Kiedyś mój kolega Łukasz Komuda z Centrum Inicjatyw Społeczno-Ekonomicznych policzył, ilu w Polsce mamy inspektorów pracy i porównał te dane z sytuacją na niemieckim rynku pracy. Okazało się, że w samym Berlinie nad przestrzeganiem praw pracowników czuwa więcej osób, niż w całym naszym kraju. A przeciętna polska mikrofirma jest kontrolowana przez PIP raz na 20-30 lat, więc w zasadzie nigdy.

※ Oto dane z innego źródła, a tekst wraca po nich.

(* Verification of the profile-picture upload gateway (src/server.js).

   JavaScript strings are modelled as [String.string]; each [ascii] is one
   UTF-16 code unit below 256.  Strings produced by [decodeURIComponent]
   may hold any code unit and are modelled as [list Z].  The S3 client,
   [randomUUID] and the process environment are inputs of the handlers. *)

From Stdlib Require Import String Ascii List ZArith Bool Lia.
From stdpp Require Import gmap strings.

Import ListNotations.
Open Scope string_scope.
Open Scope Z_scope.

(* ------------------------------------------------------------------ *)
(** * JavaScript value helpers *)

Module Js.

(** A property that may be missing ([undefined]) or hold a string. *)
Definition value := option string.

(** Truthiness of a [value]: a missing property and [""] are falsy. *)
Definition truthy (v : value) : bool :=
  match v with
  | Some s => negb (String.eqb s "")
  | None => false
  end.

(** [a || b] *)
Definition or (a b : value) : value := if truthy a then a else b.

(** [String.prototype.includes] *)
Definition includes (s pat : string) : bool :=
  match String.index 0 pat s with Some _ => true | None => false end.

(** [String.prototype.toLowerCase] on code units below 256: A-Z and the
    Latin-1 capitals U+00C0..U+00DE (except U+00D7) move up by 0x20. *)
Definition lower_char (c : ascii) : ascii :=
  let n := nat_of_ascii c in
  if ((65 <=? n) && (n <=? 90))%nat
     || ((192 <=? n) && (n <=? 222) && negb (n =? 215))%nat
  then ascii_of_nat (n + 32) else c.

Fixpoint toLowerCase (s : string) : string :=
  match s with
  | EmptyString => EmptyString
  | String c s' => String (lower_char c) (toLowerCase s')
  end.

(** Regular-expression character equality under the [i] flag without the
    [u] flag: both sides go through Canonicalize (toUpperCase), and a
    non-ASCII character never canonicalizes to an ASCII one, so only a-z
    are folded. *)
Definition canonicalize (c : ascii) : ascii :=
  let n := nat_of_ascii c in
  if ((97 <=? n) && (n <=? 122))%nat then ascii_of_nat (n - 32) else c.

Fixpoint ci_eqb (s t : string) : bool :=
  match s, t with
  | EmptyString, EmptyString => true
  | String c s', String d t' =>
      Ascii.eqb (canonicalize c) (canonicalize d) && ci_eqb s' t'
  | _, _ => false
  end.

(** [s.replace(/\//g, '-')] *)
Fixpoint replace_slashes (s : string) : string :=
  match s with
  | EmptyString => EmptyString
  | String c s' =>
      String (if Ascii.eqb c "/"%char then "-"%char else c) (replace_slashes s')
  end.

(** [s.replace(/\/$/, '')]: drop one trailing slash. *)
Definition strip_trailing_slash (s : string) : string :=
  let n := String.length s in
  match n with
  | O => s
  | S m => if String.eqb (substring m 1 s) "/" then substring 0 m s else s
  end.

End Js.

(* ------------------------------------------------------------------ *)
(** * Node's [path.extname] (posix), translated from its loop *)

Module Path.

Record scan := mkScan {
  startDot : Z; startPart : Z; end_ : Z; matchedSlash : bool; preDotState : Z }.

(** The loop [for (i = path.length - 1; i >= 0; --i)]: [cs] holds the
    characters at indices [i], [i-1], ..., [0]. *)
Fixpoint loop (cs : list ascii) (i : Z) (st : scan) : scan :=
  match cs with
  | [] => st
  | c :: cs' =>
      if Ascii.eqb c "/"%char then
        if negb (matchedSlash st) then
          mkScan (startDot st) (i + 1) (end_ st) (matchedSlash st) (preDotState st)
        else loop cs' (i - 1) st
      else
        let st1 :=
          if end_ st =? -1 then
            mkScan (startDot st) (startPart st) (i + 1) false (preDotState st)
          else st in
        let st2 :=
          if Ascii.eqb c "."%char then
            if startDot st1 =? -1 then
              mkScan i (startPart st1) (end_ st1) (matchedSlash st1) (preDotState st1)
            else if negb (preDotState st1 =? 1) then
              mkScan (startDot st1) (startPart st1) (end_ st1) (matchedSlash st1) 1
            else st1
          else if negb (startDot st1 =? -1) then
            mkScan (startDot st1) (startPart st1) (end_ st1) (matchedSlash st1) (-1)
          else st1 in
        loop cs' (i - 1) st2
  end.

Definition extname (path : string) : string :=
  let st := loop (rev (list_ascii_of_string path))
                 (Z.of_nat (String.length path) - 1)
                 (mkScan (-1) 0 (-1) true 0) in
  if (startDot st =? -1) || (end_ st =? -1) || (preDotState st =? 0)
     || ((preDotState st =? 1) && (startDot st =? end_ st - 1)
         && (startDot st =? startPart st + 1))
  then ""
  else substring (Z.to_nat (startDot st)) (Z.to_nat (end_ st - startDot st)) path.

End Path.

(* ------------------------------------------------------------------ *)
(** * [decodeURIComponent] (ECMA-262 Decode with an empty reserved set) *)

Module Uri.

Definition code (c : ascii) : Z := Z.of_nat (nat_of_ascii c).

Definition units (s : string) : list Z := map code (list_ascii_of_string s).

Definition hex_digit (c : ascii) : option Z :=
  let n := code c in
  if (48 <=? n) && (n <=? 57) then Some (n - 48)
  else if (65 <=? n) && (n <=? 70) then Some (n - 55)
  else if (97 <=? n) && (n <=? 102) then Some (n - 87)
  else None.

(** Number of leading one bits of an octet, capped at 5. *)
Definition leading_ones (b : Z) : nat :=
  if b <? 128 then 0 else if b <? 192 then 1 else if b <? 224 then 2
  else if b <? 240 then 3 else if b <? 248 then 4 else 5.
Lemma Qltb_ge (x y : Q) : Qltb x y = false <-> y <= x.
Proof. unfold Qltb, Qle. rewrite Z.ltb_ge. reflexivity. Qed.

Lemma py_min_cases (a b : Q) :
  (b < a /\ py_min a b = b) \/ (a <= b /\ py_min a b = a).
Proof.
  unfold py_min. destruct (Qltb b a) eqn:E.
  - left. split; [apply Qltb_lt; exact E | reflexivity].
  - right. split; [apply Qltb_ge; exact E | reflexivity].
Qed.

Lemma py_max_cases (a b : Q) :
  (a < b /\ py_max a b = b) \/ (b <= a /\ py_max a b = a).
Proof.
  unfold py_max. destruct (Qltb a b) eqn:E.
  - left. split; [apply Qltb_lt; exact E | reflexivity].
  - right. split; [apply Qltb_ge; exact E | reflexivity].
Qed.

Lemma clamp_in_range (p : SensorParams) (v : Q) :
  range_lo p <= range_hi p ->
  range_lo p <= clamp p v /\ clamp p v <= range_hi p.
Proof.
  intros Hp. unfold clamp.
  destruct (py_min_cases (range_hi p) v) as [[H1 E1] | [H1 E1]];
    rewrite E1;
    destruct (py_max_cases (range_lo p) v) as [[H2 E2] | [H2 E2]];
    destruct (py_max_cases (range_lo p) (range_hi p)) as [[H3 E3] | [H3 E3]];
    try rewrite E2; try rewrite E3; split; lra.
Qed.


(** ** Dictionaries *)

Lemma dict_get_set_same {V} (k : string) (v : V) (d : dict V) :
  dict_get k (dict_set k v d) = Some v.
Proof.
  induction d as [| [k' v'] r IH]; simpl.
  - rewrite String.eqb_refl. reflexivity.
  - destruct (String.eqb k k') eqn:E; simpl; rewrite E; auto.
Qed.

Lemma dict_get_set_other {V} (k k' : string) (v : V) (d : dict V) :
  k' <> k -> dict_get k' (dict_set k v d) = dict_get k' d.
Proof.
  intros Hne. induction d as [| [k0 v0] r IH]; simpl.
  - destruct (String.eqb k' k) eqn:E; [apply String.eqb_eq in E; contradiction | reflexivity].
  - destruct (String.eqb k k0) eqn:E; simpl.
    + apply String.eqb_eq in E. subst k0.
      destruct (String.eqb k' k) eqn:E'; [apply String.eqb_eq in E'; contradiction | reflexivity].
    + destruct (String.eqb k' k0); auto.
Qed.

Lemma dict_get_In {V} (k : string) (v : V) (d : dict V) :
  dict_get k d = Some v -> In (k, v) d.
Proof.
  induction d as [| [k' v'] r IH]; simpl; [discriminate |].
  destruct (String.eqb k k') eqn:E.
  - apply String.eqb_eq in E. intros [= ->]. left. congruence.
  - intros H. right. auto.
Qed.

Lemma dict_get_keys {V} (k : string) (d : dict V) :
  In k (keys d) <-> dict_get k d <> None.
Proof.
  induction d as [| [k' v'] r IH]; simpl.
  - split; [tauto | congruence].
  - destruct (String.eqb k k') eqn:E.
    + apply String.eqb_eq in E. subst. split; [congruence | auto].
    + apply String.eqb_neq in E. rewrite <- IH. split; [intros [H | H]; congruence || auto | auto].
Qed.
(** * skycoin [src/visor/db.go]: corruption check, index rebuild and quarantine

    A shallow embedding of the database integrity layer of the visor
    package: the fault tracker [corruptedBlocks], [CheckDatabase],
    [rebuildCorruptDB], [ResetCorruptDB], [handleCorruptDB],
    [moveCorruptDB], [makeCorruptDBPath] and [shaFileID].

    Go values are modelled as follows.
    - [uint64] is [N]; where the source does arithmetic on it the
      wrap-around modulo 2^64 is written out.
    - the [error] interface is the inductive [error]; a Go [error] value
      that may be nil is [option error].
    - a [map[uint64]struct{}] is a [gmap N ()].
    - file contents are [list byte]; paths are [string].
    - the file system is a [gmap string (list byte)]. *)

From Stdlib Require Import ZArith NArith List Lia.
From Stdlib.Strings Require Import Ascii String Byte.
From stdpp Require Import base option list gmap strings.
Import ListNotations.

Local Open Scope string_scope.
Local Open Scope N_scope.

(** ** Errors *)

(** The dynamic types of [error] values that the type switches of the
    source tell apart, plus the error values of the Go runtime and of bolt
    that the model produces.  [errorString] is what [errors.New] and
    [fmt.Errorf] build. *)
Inductive error : Type :=
| errorString (msg : string)
| ErrMissingSignature (msg : string)      (* blockdb.ErrMissingSignature *)
| ErrHistoryDBCorrupted (msg : string)    (* historydb.ErrHistoryDBCorrupted *)
| ErrCorruptDB (e : error)                (* visor.ErrCorruptDB{error} *)
| PathError (op path msg : string)        (* *os.PathError *)
| LinkError (op old new msg : string)     (* *os.LinkError *)
| ErrDatabaseNotOpen                      (* bolt.ErrDatabaseNotOpen *)
| ErrDatabaseReadOnly.                    (* bolt.ErrDatabaseReadOnly *)

(** [err.Error()]; [ErrCorruptDB] embeds an error and inherits its method. *)
Fixpoint Error (e : error) : string :=
  match e with
  | errorString m => m
  | ErrMissingSignature m => m
  | ErrHistoryDBCorrupted m => m
  | ErrCorruptDB e' => Error e'
  | PathError op path m => op ++ " " ++ path ++ ": " ++ m
  | LinkError op old new m => op ++ " " ++ old ++ " " ++ new ++ ": " ++ m
  | ErrDatabaseNotOpen => "database not open"
  | ErrDatabaseReadOnly => "database is in read-only mode"
  end.

(** [fmt.Errorf(prefix + "%v", err)] *)
Definition Errorf (prefix : string) (e : error) : error :=
  errorString (prefix ++ Error e).

(** ** The fault tracker *)

Definition uint64 := N.
Definition uint64_modulus : N := 2 ^ 64.

(** [corruptedBlocks]: the mutex serialises the calls, so a tracker is the
    map it guards. *)
Record corruptedBlocks : Type := mkCorruptedBlocks {
  v : gmap N ()
}.

Definition newCorruptedBlocks : corruptedBlocks :=
  {| v := ∅ |}.

(** [cb.v[seq] = struct{}{}] *)
Definition Store (cb : corruptedBlocks) (seq : uint64) : corruptedBlocks :=
  {| v := <[seq := ()]> (v cb) |}.

(** [BlockSeqs] ranges over the map; Go leaves the iteration order of a map
    unspecified, so the method is a relation: every order of the keys is a
    possible result.  [BlockSeqs_canonical] is one of them. *)
Definition BlockSeqs_canonical (cb : corruptedBlocks) : list uint64 :=
  (map_to_list (v cb)).*1.

Definition BlockSeqs (cb : corruptedBlocks) (seqs : list uint64) : Prop :=
  seqs ≡ₚ BlockSeqs_canonical cb.

(** A finite sequence of [Store] calls on a tracker. *)
Definition StoreAll (cb : corruptedBlocks) (calls : list uint64) : corruptedBlocks :=
  foldl Store cb calls.

(** ** [crypto/sha1]

    SHA-1 as FIPS 180-4 defines it; 32-bit words are [N] reduced modulo
    2^32 after every addition and rotation. *)
Module sha1.

Definition w32 (x : N) : N := x mod 2 ^ 32.

Definition rotl (k x : N) : N :=
  w32 (N.lor (N.shiftl x k) (N.shiftr x (32 - k))).

Definition add32 (x y : N) : N := w32 (x + y).

Definition not32 (x : N) : N := N.lxor x (2 ^ 32 - 1).

(** The message followed by 0x80, zero bytes up to 56 modulo 64, and the
    bit length as a big-endian 64-bit integer. *)
Definition be_bytes (k : nat) (x : N) : list N :=
  map (λ i, N.shiftr x (8 * N.of_nat i) mod 256) (rev (seq 0 k)).

Definition pad (msg : list N) : list N :=
  let len := N.of_nat (length msg) in
  let zeros := N.to_nat ((119 - len mod 64) mod 64) in
  msg ++ [128] ++ repeat 0 zeros ++ be_bytes 8 (8 * len mod 2 ^ 64).

Fixpoint be_word (bs : list N) (acc : N) : N :=
  match bs with
  | [] => acc
  | b :: bs' => be_word bs' (N.lor (N.shiftl acc 8) b)
  end.

(** The 16 big-endian words of a 64-byte block. *)
Fixpoint words (k : nat) (bs : list N) : list N :=
  match k with
  | O => []
  | S k' => be_word (take 4 bs) 0 :: words k' (drop 4 bs)
  end.

Definition f (t : nat) (b c d : N) : N :=
  if (t <? 20)%nat then N.lor (N.land b c) (N.land (not32 b) d)
  else if (t <? 40)%nat then N.lxor (N.lxor b c) d
  else if (t <? 60)%nat then N.lor (N.lor (N.land b c) (N.land b d)) (N.land c d)
  else N.lxor (N.lxor b c) d.

Definition K (t : nat) : N :=
  if (t <? 20)%nat then 0x5A827999
  else if (t <? 40)%nat then 0x6ED9EBA1
  else if (t <? 60)%nat then 0x8F1BBCDC
  else 0xCA62C1D6.

Record digest : Type := mkDigest { h0 : N; h1 : N; h2 : N; h3 : N; h4 : N }.

Definition init : digest :=
  mkDigest 0x67452301 0xEFCDAB89 0x98BADCFE 0x10325476 0xC3D2E1F0.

Prawodawcy od lat nie mogą zmienić przepisów zdejmujących z inspektorów konieczność zapowiadania swoich wizyt. Przecież to jest totalnym absurdem! Pracodawca musiałby być kompletnym debilem, żeby nie ukryć niewygodnych dla siebie kwestii.
Na forach internetowych pokrzywdzeni pracownicy zastanawiają się, jaki jest sens składania skargi do PIP. Przyjdzie inspektor, wypełni stertę papierków, poprosi o podpis, pieczątkę. Koniec. Z jego perspektywy nic się nie zmieni, mimo że ryzykuje, pisząc do PIP. No chyba że pomyślimy o rozwścieczonym pracodawcy, który wyżyje się na pracownikach.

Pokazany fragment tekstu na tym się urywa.